Les concurrents allaient faire six tours d’une piste balisée de sept kilomètres. Pour l’Acadienne, ce fut le début le début d’un véritable calvaire.

«Ce marathon a été l’épreuve la plus difficile que j’ai faite dans ma carrière de coureuse», affirme-t-elle.

«Ce n’était que des côtes. Si on ne montait pas une côte, on en descendait une. Il y avait aussi beaucoup de boue dans le sentier. Mais on n’avait pas le droit de contourner les flaques d’eau ou la boue. Il fallait vraiment rester dans le parcours balisé, même si les espadrilles restaient prises dans la boue.»
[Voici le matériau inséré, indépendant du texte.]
Lemma ends_classic op : ends h 1 (fun F => SubmitClassicOperation d F op).
Proof.
  unfold SubmitClassicOperation. do 2 (eapply ends_then; [ends_tac|intros ?]). simpl.
  do 3 (eapply ends_then; [ends_tac|intros ?]). eapply ends_after; [apply ends_send|].
  pose proof ends_wait. ends_tac.
Qed.

(** ** Extending *)

Lemma ends_liveUntil keys : ends h 0 (fun _ => liveUntilLedgers keys).
Proof. unfold liveUntilLedgers. ends_tac. Qed.

#[local] Hint Resolve ends_liveUntil : ends.

Lemma ends_simulateExtend keys n deadline : ends h 0 (fun _ => simulateExtend d keys n deadline).
Proof. unfold simulateExtend, buildExtendTransaction. ends_tac. Qed.

Lemma ends_maxEntryTTL : ends h 0 (fun _ => maxEntryTTL).
Proof. unfold maxEntryTTL. ends_tac. Qed.

Lemma ends_entriesAtTTL keys ttl : ends h 0 (fun _ => entriesAtTTL keys ttl).
Proof. unfold entriesAtTTL. ends_tac. Qed.

#[local] Hint Resolve ends_simulateExtend ends_maxEntryTTL ends_entriesAtTTL : ends.

Lemma ends_restore_and_simulate keys n preamble : ends h 1 (fun F => restore_and_simulate d F keys n preamble).
Proof. unfold restore_and_simulate. eapply ends_after; ends_tac. Qed.

Lemma ends_extendTTL keys n : ends h 2 (fun F => extendTTL d F keys n).
Proof.
  unfold extendTTL. do 2 (eapply ends_then; [ends_tac|intros ?]). simpl.
  eapply (ends_bind h 1 1).
  - destruct (sim_RestorePreamble _); [|apply ends_ret]. destruct (negb _); [apply ends_fail|].
    apply ends_restore_and_simulate.
  - intros [[seq sim] dl]. eapply ends_then; [ends_tac|intros ?]. destruct (extend_data _ _ _); [|apply ends_fail].
    unfold buildExtendTransaction. eapply ends_then; [ends_tac|intros ?]. eapply ends_after; ends_tac.
Qed.

#[local] Hint Resolve ends_extendTTL : ends.

Lemma ends_ExtendTTLTo keys ttl : ends h 2 (fun F => ExtendTTLTo d F keys ttl).
Proof.
  unfold ExtendTTLTo. destruct keys; [apply ends_fail|]. eapply ends_then; [ends_tac|intros m].
  destruct (_ >=? _); [apply ends_fail|]. eapply ends_then; [ends_tac|intros []]; [|apply ends_extendTTL].
  eapply ends_weaken; [|apply ends_liveUntil]. lia.
Qed.

Lemma ends_ExtendTTLToMax keys : ends h 2 (fun F => ExtendTTLToMax d F keys).
Proof. unfold ExtendTTLToMax. destruct keys; [apply ends_fail|]. eapply ends_then; [ends_tac|intros m]. apply ends_extendTTL. Qed.

Lemma ends_SimulateExtendTTL keys ttl : ends h 0 (fun _ => SimulateExtendTTL d keys ttl).
Proof. unfold SimulateExtendTTL. ends_tac. Qed.

(** The most envelopes that a call sends. *)
Definition max_sends (c : deployer_call) : nat :=
  match c with
  | CallDeploy _ _ _ => 12
  | CallUpload _ | CallInvoke _ _ _ | CallDeploySAC _ | CallPayment _ _ => 6
  | CallExtendTTLTo _ _ | CallExtendTTLToMax _ => 2
  | CallSimulate _ _ _ | CallClassic _ => 1
  | CallSimulateExtend _ _ => 0
  end.
Lemma Node_SetFrom_Name n f x : Name f = Some x -> Name (Node_SetFrom n f) = Some x.
Proof. intros E. simpl. by rewrite E. Qed.

Lemma names_put_node ns f :
  names (put_node ns f) = match Name f with
                          | Some x => if decide (x ∈ names ns) then names ns else names ns ++ [x]
                          | None => names ns
                          end.
Proof.
  induction ns as [|n ns IH]; simpl; [by rewrite names_cons; destruct (Name f)|].
  rewrite (names_cons n ns). destruct (Name f) as [x|] eqn:Ef.
  - destruct (decide (Name n = Some x)) as [E|E]; rewrite names_cons.
    + rewrite (Node_SetFrom_Name n f x Ef), E. by rewrite decide_True by set_solver.
    + rewrite IH. destruct (Name n) as [y|]; [|done]. repeat case_decide; set_solver.
  - by rewrite names_cons, IH.
Qed.

Lemma names_NoDup_put ns f : NoDup (names ns) -> NoDup (names (put_node ns f)).
Proof.
  intros Hnd. rewrite names_put_node. destruct (Name f); [|done]. case_decide; [done|].
  apply list.NoDup_app. split_and!; [done|set_solver|apply NoDup_singleton].
Qed.

Lemma node_of_put x ns f :
  node_of x (put_node ns f) =
    if decide (Name f = Some x)
    then Some (Node_SetFrom (default (mkNode None None None) (node_of x ns)) f)
    else node_of x ns.
Proof.
  induction ns as [|n ns IH].
  - simpl. rewrite node_of_cons. case_decide; [|done]. simpl. f_equal. symmetry. apply overlay_left_id.
  - simpl. destruct (Name f) as [y|] eqn:Ef.
    + destruct (decide (Name n = Some y)) as [E|E]; rewrite !node_of_cons.
      * rewrite (Node_SetFrom_Name n f y Ef). by repeat case_decide; simplify_eq.
      * rewrite IH. repeat case_decide; simplify_eq; done.
    + rewrite !node_of_cons, IH. by repeat case_decide.
Qed.

Lemma names_NoDup_SetFrom ns fs : NoDup (names ns) -> NoDup (names (Nodes_SetFrom ns fs)).
Proof.
  revert ns; induction fs as [|f fs IH]; intros ns Hnd; [done|].
  rewrite Nodes_SetFrom_cons. by apply IH, names_NoDup_put.
Qed.

(** The entries of a slice that carry a name, in order. *)
Definition versions (x : string) (fs : list Node) : list Node :=
  filter (fun f => Name f = Some x) fs.

(** Under a name, a merge keeps the node it had, overlaid with the entries of
    that name in order. *)
Lemma node_of_SetFrom x ns fs :
  node_of x (Nodes_SetFrom ns fs) =
    match versions x fs with
    | [] => node_of x ns
    | vs => Some (foldl Node_SetFrom (default (mkNode None None None) (node_of x ns)) vs)
    end.
Proof.
  revert ns; induction fs as [|f fs IH]; intros ns; [done|].
  rewrite Nodes_SetFrom_cons, IH, node_of_put. unfold versions. rewrite filter_cons.
  case_decide; simpl; [|done]. by destruct (filter _ fs).
Qed.

(** The unnamed nodes of a slice. *)
Definition unnamed (ns : list Node) : list Node := filter (fun n => Name n = None) ns.

Lemma unnamed_put ns f :
  unnamed (put_node ns f) = unnamed ns ++ unnamed [f].
Proof.
  unfold unnamed. induction ns as [|n ns IH]; [done|]. rewrite (filter_cons _ f []) in *. simpl.
  destruct (Name f) as [x|] eqn:Ef; simpl in *.
  - rewrite app_nil_r in *.
    destruct (decide (Name n = Some x)) as [E|E]; rewrite !filter_cons.
    + rewrite !decide_False; [done|by rewrite E|by rewrite (Node_SetFrom_Name n f x Ef)].
    + by rewrite IH.
  - rewrite !filter_cons, IH. by case_decide.
Qed.

Lemma unnamed_SetFrom ns fs : unnamed (Nodes_SetFrom ns fs) = unnamed ns ++ unnamed fs.
Proof.
  revert ns; induction fs as [|f fs IH]; intros ns; [by rewrite app_nil_r|].
  rewrite Nodes_SetFrom_cons, IH, unnamed_put, <- app_assoc. f_equal.
  unfold unnamed. by rewrite <- list.filter_app.
Qed.

(** *** Algebra of the merge *)

Lemma put_node_fresh ns f :
  (forall x, Name f = Some x -> x ∉ names ns) -> put_node ns f = ns ++ [f].
Proof.
  intros Hf. induction ns as [|n ns IH]; simpl; [done|].
  destruct (Name f) as [x|] eqn:Ef; [|f_equal; by apply IH].
  specialize (Hf x eq_refl). rewrite names_cons in Hf.
  rewrite decide_False by (intros E; rewrite E in Hf; set_solver).
  f_equal. apply IH. intros y [= <-]. destruct (Name n); set_solver.
Qed.

(** A slice whose names are new is appended. *)
Lemma Nodes_SetFrom_fresh ns fs :
  NoDup (names fs) -> (forall x, x ∈ names fs -> x ∉ names ns) ->
  Nodes_SetFrom ns fs = ns ++ fs.
Proof.
  revert ns; induction fs as [|f fs IH]; intros ns Hnd Hd; [by rewrite app_nil_r|].
  rewrite names_cons in Hnd, Hd. rewrite Nodes_SetFrom_cons, put_node_fresh.
  - rewrite IH; [by rewrite <- app_assoc| |].
    + destruct (Name f); [by apply list.NoDup_cons in Hnd as [_ ?]|done].
    + intros x Hx. unfold names. rewrite omap_app. fold (names ns).
      replace (omap Name [f]) with (names [f]) by done. rewrite names_cons.
      destruct (Name f) as [y|] eqn:Ef; [|set_solver].
      apply list.NoDup_cons in Hnd as [? _]. set_solver.
  - intros x Ex. rewrite Ex in Hd. set_solver.
Qed.

Lemma Nodes_SetFrom_nil_id fs : NoDup (names fs) -> Nodes_SetFrom [] fs = fs.
Proof. intros. apply Nodes_SetFrom_fresh; set_solver. Qed.

(** Entries of different names commute once one of the names is there. *)
Lemma put_node_comm ns f g x :
  Name f = Some x -> x ∈ names ns -> Name g ≠ Some x ->
  put_node (put_node ns g) f = put_node (put_node ns f) g.
Proof.
  intros Ef Hx Hg. induction ns as [|n ns IH]; [by apply not_elem_of_nil in Hx|].
  pose proof (Node_SetFrom_Name n f x Ef) as Enf.
  assert (Name n ≠ Some x -> x ∈ names ns) as Hx'.
  { intros. rewrite names_cons in Hx. destruct (Name n); set_solver. }
  cbn [put_node]; rewrite Ef.
  destruct (decide (Name n = Some x)) as [En|En], (Name g) as [y|] eqn:Eg; cbn [put_node];
    rewrite ?Ef, ?Eg, ?Enf.
  - rewrite !decide_False by congruence. cbn [put_node]. by rewrite Ef, decide_True.
  - by rewrite decide_True.
  - destruct (decide (Name n = Some y)) as [Ey|Ey]; cbn [put_node]; rewrite Ef.
    + rewrite (Node_SetFrom_Name n g y Eg). by rewrite decide_False by congruence.
    + rewrite decide_False by done. f_equal. by apply IH, Hx'.
  - rewrite decide_False by done. f_equal. by apply IH, Hx'.
Qed.

Lemma names_put_mono x ns f : x ∈ names ns -> x ∈ names (put_node ns f).
Proof. rewrite names_put_node. repeat case_match; set_solver. Qed.

Lemma put_SetFrom_comm ns f fs x :
  Name f = Some x -> x ∈ names ns -> x ∉ names fs ->
  put_node (Nodes_SetFrom ns fs) f = Nodes_SetFrom (put_node ns f) fs.
Proof.
  intros Ef. revert ns; induction fs as [|g fs IH]; intros ns Hx Hn; [done|].
  rewrite names_cons in Hn. rewrite !Nodes_SetFrom_cons, IH.
  - f_equal. eapply put_node_comm; [done..|]. intros E. rewrite E in Hn. set_solver.
  - by apply names_put_mono.
  - destruct (Name g); set_solver.
Qed.

(** Overlaying twice under one name overlays the overlay. *)
Lemma put_node_twice ns n f x :
  Name n = Some x -> Name f = Some x ->
  put_node (put_node ns n) f = put_node ns (Node_SetFrom n f).
Proof.
  intros En Ef. pose proof (Node_SetFrom_Name n f x Ef) as Enf.
  induction ns as [|m ns IH]; cbn [put_node]; rewrite ?En, ?Ef, ?Enf.
  - by rewrite decide_True.
  - destruct (decide (Name m = Some x)) as [E|E]; cbn [put_node]; rewrite Ef.
    + rewrite (Node_SetFrom_Name m n x En), decide_True by done. f_equal.
      symmetry. apply overlay_assoc.
    + rewrite decide_False by done. by rewrite IH.
Qed.

Lemma SetFrom_put a d f :
  NoDup (names d) -> Nodes_SetFrom a (put_node d f) = put_node (Nodes_SetFrom a d) f.
Proof.
  revert a; induction d as [|n d IH]; intros a Hnd; [apply Nodes_SetFrom_cons|].
  rewrite names_cons in Hnd. cbn [put_node]. destruct (Name f) as [x|] eqn:Ef.
  - destruct (decide (Name n = Some x)) as [E|E]; rewrite !Nodes_SetFrom_cons.
    + rewrite E in Hnd. apply list.NoDup_cons in Hnd as [Hx _].
      rewrite <- (put_node_twice a n f x E Ef). symmetry. apply (put_SetFrom_comm _ f d x Ef); [|done].
      rewrite names_put_node, E. case_decide; set_solver.
    + apply IH. destruct (Name n); [by apply list.NoDup_cons in Hnd as [_ ?]|done].
  - rewrite !Nodes_SetFrom_cons. apply IH.
    destruct (Name n); [by apply list.NoDup_cons in Hnd as [_ ?]|done].
Qed.

(** Layers merge associatively when the middle one names its nodes apart. *)
Lemma Nodes_SetFrom_assoc a b c :
  NoDup (names b) ->
  Nodes_SetFrom a (Nodes_SetFrom b c) = Nodes_SetFrom (Nodes_SetFrom a b) c.
Proof.
  revert b; induction c as [|f c IH]; intros b Hnd; [done|].
  rewrite !Nodes_SetFrom_cons, IH by (by apply names_NoDup_put). by rewrite SetFrom_put.
Qed.

(** ** Whole configurations *)

(** The multinode table merges like the others (chainlink-framework: set fields
    replace, unset ones are kept). *)
Class MultiNodeLaws `{ConfigSdk} : Prop :=
  MultiNode_overlay :: Overlay MultiNode_SetFrom MultiNode_zero.

Section Layers.
Context `{MultiNodeLaws}.

Lemma override_default_id {A} (d c : option A) : override d (override d c) = override d c.
Proof. by destruct c, d. Qed.

Lemma Defaults_eq : Defaults = defaults.
Proof. unfold Defaults, TOMLConfig_SetFrom. simpl. rewrite (overlay_left_id docs_MultiNode). reflexivity. Qed.

(** What [SetDefaults] makes of each field: the user's value where there is one,
    else that of docs.toml; the manager's table is the one [Resolve] makes of
    the user's; nodes of one name become one. *)
Lemma SetDefaults_eq c :
  SetDefaults c = mkTOMLConfig
    (override (Some true) (Enabled c)) (ChainID c) (Nodes_SetFrom [] (Nodes c))
    (to_manager_config (Resolve docs_defaults (TxManager c)))
    (BalanceMonitorConfig_SetFrom (mkBalanceMonitorConfig (Some 30000000000)) (BalanceMonitor c))
    (MultiNode_SetFrom docs_MultiNode (MultiNode c))
    (override (Some DefaultRequestTimeout) (RequestTimeout c)).
Proof.
  unfold SetDefaults. rewrite Defaults_eq. simpl. rewrite Resolve_through_docs.
  f_equal. case_decide; congruence.
Qed.
(* ===== verification/ChainProofs.v ===== *)
(** * From a node's TOML to a running chain

    Proofs about Chain.v: the factory and the constructors compose without a nil
    dereference because [NewDecodedTOMLConfig] completes what it returns; the
    pages of node statuses; the cap on response bodies. *)

From S2P Require Import Prelude GoBytes GoFloat Config Sdk TxmState RelayerConfig Chain.

Lemma mapM_out_total {A B} (f : A -> outcome B) (g : A -> B) l :
  (forall a, a ∈ l -> f a = Returns (g a)) -> mapM_out f l = Returns (g <$> l).
Proof.
  intros Hf. apply mapM_out_Forall2. rewrite Forall2_fmap_r. apply Forall_Forall2_diag.
  by apply list.Forall_forall.
Qed.

Section Construction.
Context `{Toml} `{!MultiNodeLaws} `{ChainSdk} `{Sdk}.

(** The primary a node of a configuration becomes. *)
Definition primary_of (timeout : Z) (i : nat) (n : Node) : Primary :=
  mkPrimary (default ""%string (URL n)) timeout (default ""%string (Name n)) (Z.of_nat i)
    (default 0 (Order n)).

Lemma newPrimary_ok c timeout i n :
  RequestTimeout c = Some timeout -> node_ok n -> newPrimary c i n = Returns (primary_of timeout i n).
Proof.
  intros Ht [(x & Hx & _) [u Hu]]. unfold newPrimary, primary_of. by rewrite Hu, Ht, Hx.
Qed.

Lemma primaries_ok c timeout :
  RequestTimeout c = Some timeout -> Forall node_ok (Nodes c) ->
  mapM_out (fun p => newPrimary c p.1 p.2) (imap pair (Nodes c)) =
    Returns (imap (primary_of timeout) (Nodes c)).
Proof.
  intros Ht Hok. rewrite (mapM_out_total _ (fun p => primary_of timeout p.1 p.2)).
  - f_equal. by rewrite fmap_imap.
  - intros [i n] Hi. apply elem_of_lookup_imap in Hi as (j & m & [= -> ->] & Hm).
    apply newPrimary_ok; [done|]. rewrite list.Forall_forall in Hok. eapply Hok, list_elem_of_lookup_2, Hm.
Qed.

(** What the constructor of a chain needs from outside. *)
Definition outside_ok (id : string) (info : StellarChain) (timeout period : Z) : Prop :=
  is_ok (NewGenericMultiNodeMetrics ChainFamilyName id) = true /\
  is_ok (NewRPCClientMetrics ChainFamilyName id) = true /\
  is_ok (StellarPassphraseFromChainId (sc_ChainID info)) = true /\
  0 < timeout /\
  is_ok (NewGenericBalanceMonitor period) = true.

(** [NewChain] on a completed, enabled configuration. *)
Lemma NewChain_complete c info timeout period :
  complete c -> IsEnabled c = true -> RequestTimeout c = Some timeout ->
  BalancePollPeriod (BalanceMonitor c) = Some period ->
  match NewChain c (mkOpts true true) info with
  | Returns ch =>
      outside_ok (ChainID c) info timeout period /\
      chainInfo ch = info /\ cfg ch = c /\
      multiNode ch = imap (primary_of timeout) (Nodes c) /\
      config (ch_txm ch).1 = Resolve docs_defaults (TxManager c)
  | Errs _ => ~ outside_ok (ChainID c) info timeout period
  | Panics => False
  end.
Proof.
  intros (Hv & _ & _ & _ & _ & _) He Ht Hp.
  unfold NewChain, newMultiNode, outside_ok. rewrite He, Hv; simpl.
  destruct (NewGenericMultiNodeMetrics _ _); simpl; [|naive_solver].
  destruct (NewRPCClientMetrics _ _); simpl; [|naive_solver].
  rewrite (primaries_ok c timeout Ht) by (by apply ValidateConfig_nil in Hv as (_ & _ & ?)).
  simpl. unfold New. destruct (StellarPassphraseFromChainId _); simpl; [|naive_solver].
  rewrite Hp; simpl. rewrite Ht; simpl. unfold NewBalanceMonitor; simpl.
  destruct (timeout <=? 0) eqn:Et; zbool; simpl; [intros (_ & _ & _ & ? & _); lia|].
  destruct (NewGenericBalanceMonitor _); simpl; [|naive_solver]. naive_solver.
Qed.

Lemma fold_chain_id id l z :
  sc_ChainID (fold_left (fun acc sc => if decide (sc_ChainID sc = id) then sc else acc) l z) =
    if decide (id ∈ sc_ChainID <$> l) then id else sc_ChainID z.
Proof.
  revert z; induction l as [|sc l IH]; intros z; [done|].
  rewrite fmap_cons. simpl. rewrite IH. repeat case_decide; set_solver.
Qed.

(** The chain of the factory is the registered one of the configured id, if there is one. *)
Lemma find_chain_id id :
  id ∈ sc_ChainID <$> StellarALL -> sc_ChainID (find_chain id) = id.
Proof. intros Hi. unfold find_chain. rewrite fold_chain_id. by rewrite decide_True. Qed.

Lemma primary_names timeout ns :
  Forall node_ok ns -> pr_name <$> imap (primary_of timeout) ns = names ns.
Proof.
  intros Hok. rewrite fmap_imap. induction Hok as [|n ns [(x & Hx & _) _] _ IH]; [done|].
  rewrite names_cons, Hx. csimpl. rewrite Hx. simpl. f_equal. by rewrite <- IH.
Qed.

(** Property C26: the factory the node calls never dereferences a nil pointer, on any
    text.  A chain it returns is built from the user's layer completed with the
    defaults: its manager runs with the resolved table, its pool has one primary
    per distinct node name, in order, and it is the chain of the configured id.
    An acceptable configuration is refused only when a part outside the
    program refuses, or when the request timeout is not positive. *)
Theorem NewRelayer_spec emitter_Start has_keystore rawConfig :
  match NewRelayer emitter_Start has_keystore rawConfig with
  | Panics => False
  | Returns ch =>
      has_keystore = true /\
      exists u timeout, toml_Decode rawConfig = Ok u /\ Enabled u ≠ Some false /\ acceptable u /\
        cfg ch = SetDefaults u /\
        config (ch_txm ch).1 = Resolve docs_defaults (TxManager u) /\
        multiNode ch = imap (primary_of timeout) (Nodes_SetFrom [] (Nodes u)) /\
        NoDup (pr_name <$> multiNode ch) /\
        (ChainID u ∈ sc_ChainID <$> StellarALL -> sc_ChainID (chainInfo ch) = ChainID u)
  | Errs _ =>
      ~ (has_keystore = true /\
         exists u timeout period, toml_Decode rawConfig = Ok u /\ Enabled u ≠ Some false /\
           acceptable u /\
           RequestTimeout (SetDefaults u) = Some timeout /\
           BalancePollPeriod (BalanceMonitor (SetDefaults u)) = Some period /\
           is_ok (emitter_Start (ChainID u) (rawNodes (SetDefaults u))) = true /\
           outside_ok (ChainID u) (find_chain (ChainID u)) timeout period)
  end.
Proof.
  unfold NewRelayer. destruct (NewDecodedTOMLConfig rawConfig) as [e|c] eqn:E.
  { intros (_ & u & ? & ? & Hu & He & Ha & _).
    assert (NewDecodedTOMLConfig rawConfig = inr (SetDefaults u)) by (apply decoded_iff; eauto).
    congruence. }
  apply decoded_iff in E as (u & Hu & He & Ha & ->).
  pose proof (SetDefaults_complete u Ha) as Hc.
  pose proof Hc as (Hv & Hnd & [timeout Ht] & [period Hp] & _).
  assert (ChainID (SetDefaults u) = ChainID u) as Hid by by rewrite SetDefaults_eq.
  assert (IsEnabled (SetDefaults u) = true) as Hen.
  { rewrite SetDefaults_eq. unfold IsEnabled; simpl. by destruct (Enabled u) as [[]|]. }
  rewrite Hid. destruct (emitter_Start _ _) eqn:Em; cbn [wrap_err out_of_res mbind outcome_bind].
  2:{ intros (_ & u' & ? & ? & Hu' & _ & _ & _ & _ & Ho & _).
      rewrite Hu in Hu'. injection Hu' as <-. by rewrite Em in Ho. }
  destruct has_keystore; [|unfold NewChain; rewrite Hen; simpl; naive_solver].
  pose proof (NewChain_complete _ (find_chain (ChainID u)) _ _ Hc Hen Ht Hp) as Hn. rewrite Hid in Hn.
  destruct (NewChain _ _ _) as [ch|e|]; cbn [wrap_out]; [| |done].
  2:{ intros (_ & u' & t' & p' & Hu' & _ & _ & Ht' & Hp' & _ & Ho). apply Hn.
      rewrite Hu in Hu'. injection Hu' as <-.
      rewrite Ht in Ht'. injection Ht' as ->. rewrite Hp in Hp'. injection Hp' as ->. exact Ho. }
  destruct Hn as (Ho & Hi & Hcfg & Hm & Ht'). split; [done|]. exists u, timeout.
  rewrite Hm, Hi, Ht'. split_and!; try done.
  - by rewrite SetDefaults_TxManager.
  - rewrite primary_names; [done|]. by apply ValidateConfig_nil in Hv as (_ & _ & ?).
  - apply find_chain_id.
Qed.

End Construction.

(** ** Pages of node statuses *)

Section Statuses.
Context `{Toml} `{!MultiNodeLaws} `{ChainSdk} `{Sdk}.

(** The status of a node the encoder takes. *)
Definition status_of (ch : chain) (states : gmap string string) (n : Node) : NodeStatus :=
  let name := default ""%string (Name n) in
  mkNodeStatus (sc_ChainID (chainInfo ch)) name
    (match toml_MarshalNode n with Ok s => s | Err _ => ""%string end)
    (default "Unknown"%string (states !! name)).

Lemma node_status_ok ch states n :
  node_ok n -> is_ok (toml_MarshalNode n) = true ->
  node_status ch states n = Returns (status_of ch states n).
Proof.
  intros [(x & Hx & _) _] Hm. unfold node_status, status_of.
  destruct (toml_MarshalNode n); [|done]. by rewrite Hx.
Qed.

(** On a chain whose configuration is valid, a page of node statuses is
    exactly the nodes between its bounds, in the order of the configuration, cut
    at the end; a page that starts beyond the end is refused with the total; only
    a negative start or a reversed page that starts inside panics. *)
Theorem listNodeStatuses_spec ch states start stop :
  ValidateConfig (cfg ch) = [] ->
  (forall n, n ∈ Nodes (cfg ch) -> is_ok (toml_MarshalNode n) = true) ->
  let nodes := Nodes (cfg ch) in
  let total := Z.of_nat (length nodes) in
  listNodeStatuses ch states start stop =
    if total <=? start then Returns (Err (ErrorString "out of range"), total)
    else if (start <? 0) || (stop <? start) then Panics
    else Returns (Ok (status_of ch states <$>
                        take (Z.to_nat (Z.min stop total) - Z.to_nat start)
                          (drop (Z.to_nat start) nodes)), total).
Proof.
  intros Hv Hm nodes total. apply ValidateConfig_nil in Hv as (_ & _ & Hok).
  unfold listNodeStatuses. fold nodes. fold total.
  destruct (total <=? start) eqn:E1; [done|]. zbool.
  assert (((start <? 0) || ((if total <? stop then total else stop) <? start)) =
          ((start <? 0) || (stop <? start)))%bool as ->.
  { f_equal. destruct (total <? stop) eqn:E; zbool; [|done].
    destruct (total <? start) eqn:?, (stop <? start) eqn:?; zbool; lia. }
  destruct ((start <? 0) || (stop <? start))%bool eqn:E2; [done|]. zbool.
  replace (Z.to_nat ((if total <? stop then total else stop) - start))
    with (Z.to_nat (Z.min stop total) - Z.to_nat start)%nat
    by (destruct (total <? stop) eqn:?; zbool; lia).
  rewrite (mapM_out_total _ (status_of ch states)); [done|].
  intros n Hn. assert (n ∈ nodes) as Hi.
  { apply list_elem_of_lookup_1 in Hn as [i Hi]. apply lookup_take_Some in Hi as [Hi _].
    rewrite lookup_drop in Hi. by eapply list_elem_of_lookup_2. }
  apply node_status_ok; [|by apply Hm]. by eapply (proj1 (list.Forall_forall _ _)).
Qed.

End Statuses.

(** ** The cap on responses *)

Lemma ReadAll_max_spec limit n cs broken acc :
  0 <= n ->
  ReadAll_max limit n cs broken acc =
    if n <? Z.of_nat (length (concat cs)) then MaxBytesError limit
    else match broken with None => BodyRead (acc ++ concat cs) | Some e => BodyFailed e end.
Proof.
  revert n acc; induction cs as [|c cs IH]; intros n acc Hn; cbn [ReadAll_max concat].
  - destruct (_ <? _) eqn:E; zbool; simpl in *; [lia|]. by rewrite app_nil_r.
  - rewrite length_app. destruct (Z.of_nat (length c) <=? n) eqn:E; zbool.
    + rewrite IH by lia. rewrite <- app_assoc.
      destruct (_ <? _) eqn:E1, (n <? _) eqn:E2; zbool; try done; lia.
    + destruct (n <? _) eqn:E2; zbool; [done|lia].
Qed.

(** The capped client reads exactly what the uncapped one would,
    unless the declared or the delivered size exceeds the cap; then the caller
    gets the limit's error, and never a truncated body. *)
Theorem RoundTrip_spec max base :
  RoundTrip max base =
    match base with
    | Err e => BodyFailed e
    | Ok resp =>
        if (max <? ContentLength resp) || (Z.max 0 max <? Z.of_nat (length (concat (Chunks resp))))
        then MaxBytesError max else ReadAll resp
    end.
Proof.
  unfold RoundTrip, ReadAll. destruct base as [resp|]; [|done].
  destruct (max <? ContentLength resp); simpl; [done|]. rewrite ReadAll_max_spec by lia.
  by destruct (_ <? _).
Qed.

(** ** Heads *)

(** The finalized head of a node is its latest one, and block numbers are the
    ledger sequences, never negative. *)
Lemma heads_final ledger client :
  latestFinalizedBlock ledger = latestBlock ledger /\
  FinalizedHead client ledger = LatestHead client ledger /\
  forall h, latestBlock ledger = Ok h -> is_u32 (Sequence h) ->
    BlockNumber (Some h) = Sequence h /\ (IsValid (Some h) = true <-> Sequence h ≠ 0).
Proof.
  split_and!; [done..|]. intros h _ Hr. unfold BlockNumber. simpl.
  destruct (Sequence h >? 0) eqn:E; zbool; simpl.
  - rewrite i64_id by goint. split; [done|]. split; [lia|done].
  - split; [goint|]. split; [done|goint].
Qed.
Dans d’autres portions du parcours, la course se déroulait sur des roches semblables à celles qu’on peut retrouver sur le bord de la mer. Pas exactement des conditions optimales pour un marathonien.

«On n’a par contre pas eu de problèmes au niveau de la faune. Ils nous ont laissés tranquilles pour le marathon. On a vu quelques pingouins à la ligne d’arrivée, mais c’était tout. Ça faisait d’ailleurs un peu drôle, on franchit la ligne d’arrivée et ce sont des pingouins qui nous attendaient!», blague Suzanne Savoie.

Côté performance, l’Acadienne a terminé cinquième dans sa catégorie d’âge (40-49 ans) et 15e chez les femmes (sur 48).

Mais le résultat était bien secondaire dans son esprit quand elle a franchi le fil d’arrivée.

«J’avais les larmes aux yeux. C’était vraiment émouvant de savoir que c’était la fin du gros défi que je m’étais donnée», indique-t-elle.

«C’est comme un rêve qui vient de se terminer. Ç’a été aussi une drôle d’expérience parce qu’on ne pouvait pas attendre personne. Dès qu’on finissait de courir, on embarquait tout de suite sur le zodiac pour retourner au bateau. On a un sentiment de fierté quand on termine et on veut partager ça, mais il n’y avait absolument personne à l’arrivée. C’était vraiment bizarre.»

Suzanne Savoie n’oubliera jamais les moments qu’elle a vécus avec ses nouveaux amis au bout du monde.

«Après deux semaines ensemble, on se connaissait comme si on était une famille. J’ai passé la semaine avec une gang d’Australiens qui m’ont un peu pris sous leur aile. Je vais m’ennuyer de ces gens-là.»

Pour l’Acadienne, c’était une belle aventure de six ans qui prenait fin.

C’est à bord de ce navire russe que Suzanne Savoie a pu mettre les pieds en Antarctique. – Gracieuseté

Elle en a parcouru des kilomètres depuis ce premier marathon de mai 2011 à Ottawa. Et on n’a pas fini d’entendre parler d’elle.

«Je ne dis pas non à un autre défi, mais je n’ai pas encore trouvé lequel. Mais pour le moment, je vais me reposer un peu.»